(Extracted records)
(** * Network panel search scope (front_end/panels/network/NetworkSearchScope.ts)

    A shallow embedding of [NetworkSearchScope], [UIRequestLocation] and
    [NetworkSearchResult], and the properties of the search run that the
    specification states about them.

    Conventions of the embedding:
    - JavaScript strings are [string]s, indices and lengths are [nat]s,
      other numbers are [Z];
    - a thrown exception is the [Throw] completion;
    - the calls on the [Progress] object and on the two callbacks are
      recorded, in order, in the log of the [World];
    - platform objects ([RegExp], [String.prototype.localeCompare]) and the
      collaborators outside this file ([SearchConfig], [NetworkRequest],
      [Progress]) are records of what their methods return. *)

From stdpp Require Import base option list strings sorting.
From Stdlib Require Import ZArith Ascii String Lia DecimalString.
From Stdlib Require DecimalZ DecimalPos.

Local Open Scope string_scope.
Local Open Scope list_scope.
Local Open Scope nat_scope.

(** ** Completions *)

(** The outcome of evaluating a JavaScript expression that may throw. *)
Inductive Completion (A : Type) : Type :=
| Normal (a : A)
| Throw.
Arguments Normal {A} a.
Arguments Throw {A}.

Definition Completion_bind {A B} (c : Completion A) (k : A -> Completion B)
  : Completion B :=
  match c with
  | Normal a => k a
  | Throw => Throw
  end.

Notation "'try' x := c 'in' k" := (Completion_bind c (fun x => k))
  (at level 10, x name, c at level 100, k at level 200).

(** ** Platform: strings and regular expressions *)

(** [string.substr(pos)] for [0 <= pos]: the suffix from [pos] on, empty
    when [pos] is beyond the end. *)
Fixpoint substr (s : string) (pos : nat) : string :=
  match pos, s with
  | 0, _ => s
  | S p, String _ s' => substr s' p
  | S _, EmptyString => EmptyString
  end.

(** The part of the platform's [RegExp] the matcher uses.
    [RegExp_new pattern flags] is [new RegExp(pattern, flags)], which throws
    a SyntaxError on a malformed pattern; [String_match s r] is [s.match(r)]
    for a regular expression without the [g] flag: [None] for [null],
    otherwise [match.index] and [match[0]]. *)
Record RegExpEngine : Type := {
  RegExp : Type;
  RegExp_new : string -> string -> Completion RegExp;
  String_match : string -> RegExp -> option (nat * string);
}.

(** ** Collaborators *)

(** [Search.SearchConfig.SearchConfig]: what its getters return. *)
Record SearchConfig : Type := {
  query : string;
  queries : list string;
  ignoreCase : bool;
  isRegex : bool;
  filePathMatchesFileQuery : string -> bool;
}.

(** [SDK.NetworkRequest.NameValue] *)
Record NameValue : Type := {
  name : string;
  value : string;
}.

(** [TextUtils.ContentProvider.SearchMatch] *)
Record SearchMatch : Type := {
  lineNumber : Z;
  lineContent : string;
}.

(** [SDK.NetworkRequest.NetworkRequest]: the members the search reads.
    [searchInContent] is the list its promise resolves to;
    [parsedURL] holds [parsedURL.urlWithoutScheme()] when the URL parsed. *)
Record NetworkRequest : Type := {
  url : string;
  displayName : string;
  parsedURL : option string;
  isTextType : bool;
  requestHeaders : list NameValue;
  responseHeaders : list NameValue;
  searchInContent : string -> bool -> bool -> list SearchMatch;
}.

(** ** UIRequestLocation *)

Record UIRequestLocation : Type := {
  request : NetworkRequest;
  requestHeader : option NameValue;
  responseHeader : option NameValue;
  searchMatch : option SearchMatch;
  isUrlMatch : bool;
}.

Module UIRequestLocation.

Definition new (request : NetworkRequest) (requestHeader : option NameValue)
    (responseHeader : option NameValue) (searchMatch : option SearchMatch)
    (urlMatch : bool) : UIRequestLocation :=
  {| request := request;
     requestHeader := requestHeader;
     responseHeader := responseHeader;
     searchMatch := searchMatch;
     isUrlMatch := urlMatch |}.

Definition requestHeaderMatch (request : NetworkRequest)
    (header : option NameValue) : UIRequestLocation :=
  new request header None None false.

Definition responseHeaderMatch (request : NetworkRequest)
    (header : option NameValue) : UIRequestLocation :=
  new request None header None false.
(** The output directory cannot be made. *)
Definition no_dir_env : Env World :=
  {| subprocess_run := subprocess_run ok_env;
     mkdir _ _ := None;
     listdir := listdir ok_env;
     namelist := namelist ok_env |}.

(** The package of [B] cannot be read; every other archive can. *)
Definition unreadable_env : Env World :=
  with_namelist ok_env
    (fun p w => if String.eqb p "/repo/packages/B.1.0.0.nupkg" then None
                else namelist ok_env p w).

(** Two projects packed, nothing signed or published yet. *)
Definition packed_two : State World :=
  mkState ["A.1.0.0.nupkg"; "A.1.0.0.snupkg"; "B.1.0.0.nupkg"; "B.1.0.0.snupkg";
           "C.1.0.0.nupkg"]
          []
          [packed_result "A"; packed_result "B"; packed_result "C"].

(** Fails every command whose fourth word is the symbols package of [Foo]. *)
Definition on_foo_symbols (cmd : Cmd) : bool :=
  match cmd with
  | CmdList argv => String.eqb (nth 3 argv "") "/repo/packages/Foo.1.0.0.snupkg"
  | CmdStr _ => false
  end.

Definition symbols_fail_env : Env World := env on_foo_symbols always.

(** [packed_foo] once the heading of the sign, or of the publish, stage is
    printed. *)
Definition signing_foo : State World :=
  mkState (world packed_foo)
          [EPrint (PyStr.nl +:+ "[4.5/5] Signing packages...")]
          (results packed_foo).

Definition publishing_foo : State World :=
  mkState (world packed_foo)
          [EPrint (PyStr.nl +:+ "[5/5] Publishing to NuGet...")]
          (results packed_foo).

End Runs.

(** * Properties *)

(** ** Strings *)

Example stem_csproj :
  PyPath.stem (PyPath.of_string "/repo" </> "src/core/WorkflowForge.Testing/WorkflowForge.Testing.csproj")
  = "WorkflowForge.Testing".
Proof. reflexivity. Qed.

Example to_string_joined :
  PyPath.to_string (PyPath.of_string "/repo/" </> "./packages")
  = "/repo/packages".
Proof. reflexivity. Qed.

Example fnmatch_examples :
  PyStr.fnmatch "*.nupkg" "Foo.1.0.0.nupkg" = true /\
  PyStr.fnmatch "*.nupkg" "Foo.1.0.0.snupkg" = false /\
  PyStr.fnmatch "*.*nupkg" "Foo.1.0.0.snupkg" = true /\
  PyStr.fnmatch "*.*nupkg" "nupkg" = false.
Proof. repeat split; reflexivity. Qed.

Example sorted_names :
  PyStr.sorted ["b.nupkg"; "a.snupkg"; "a.nupkg"] = ["a.nupkg"; "a.snupkg"; "b.nupkg"].
Proof. vm_compute. reflexivity. Qed.

Example strip_stderr :
  PyStr.strip (" error: boom " +:+ PyStr.nl) = "error: boom".
Proof. reflexivity. Qed.

Lemma append_nil (t : string) : "" +:+ t = t.
Proof. reflexivity. Qed.

Lemma append_String (a : ascii) (s t : string) :
  String a s +:+ t = String a (s +:+ t).
Proof. reflexivity. Qed.

Lemma prefix_iff_app (p s : string) :
  String.prefix p s = true <-> exists t, s = p +:+ t.
Proof.
  revert s. induction p as [|a p IH]; intros s.
  - split; [intros _; exists s; reflexivity | intros _; destruct s; reflexivity].
  - destruct s as [|b s]; simpl.
    + split; [discriminate | intros [t Ht]; discriminate].
    + destruct (ascii_dec a b) as [->|Hne].
      * rewrite IH. split; intros [t Ht]; exists t; rewrite append_String in *;
          congruence.
      * split; [discriminate |].
        intros [t Ht]. rewrite append_String in Ht. congruence.
Qed.

Lemma startswith_iff (s p : string) :
  PyStr.startswith s p = true <-> exists t, s = p +:+ t.
Proof. apply prefix_iff_app. Qed.

Lemma string_app_assoc (a b c : string) : (a +:+ b) +:+ c = a +:+ (b +:+ c).
Proof.
  induction a as [|x a IH]; [reflexivity |].
  rewrite !append_String, IH. reflexivity.
Qed.

(** ** Name matching and marking *)

Lemma name_set_true k r : name (set_true k r) = name r.
Proof. destruct k; reflexivity. Qed.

Exercise goal>
Please give an exact copy of the entries above, from the line with "mkdir _ _ := None;" down to the line with "with_namelist ok_env", inclusive, and nothing else.

Written answer>
     mkdir _ _ := None;
     listdir := listdir ok_env;
     namelist := namelist ok_env |}.

(** The package of [B] cannot be read; every other archive can. *)
Definition unreadable_env : Env World :=
  with_namelist ok_env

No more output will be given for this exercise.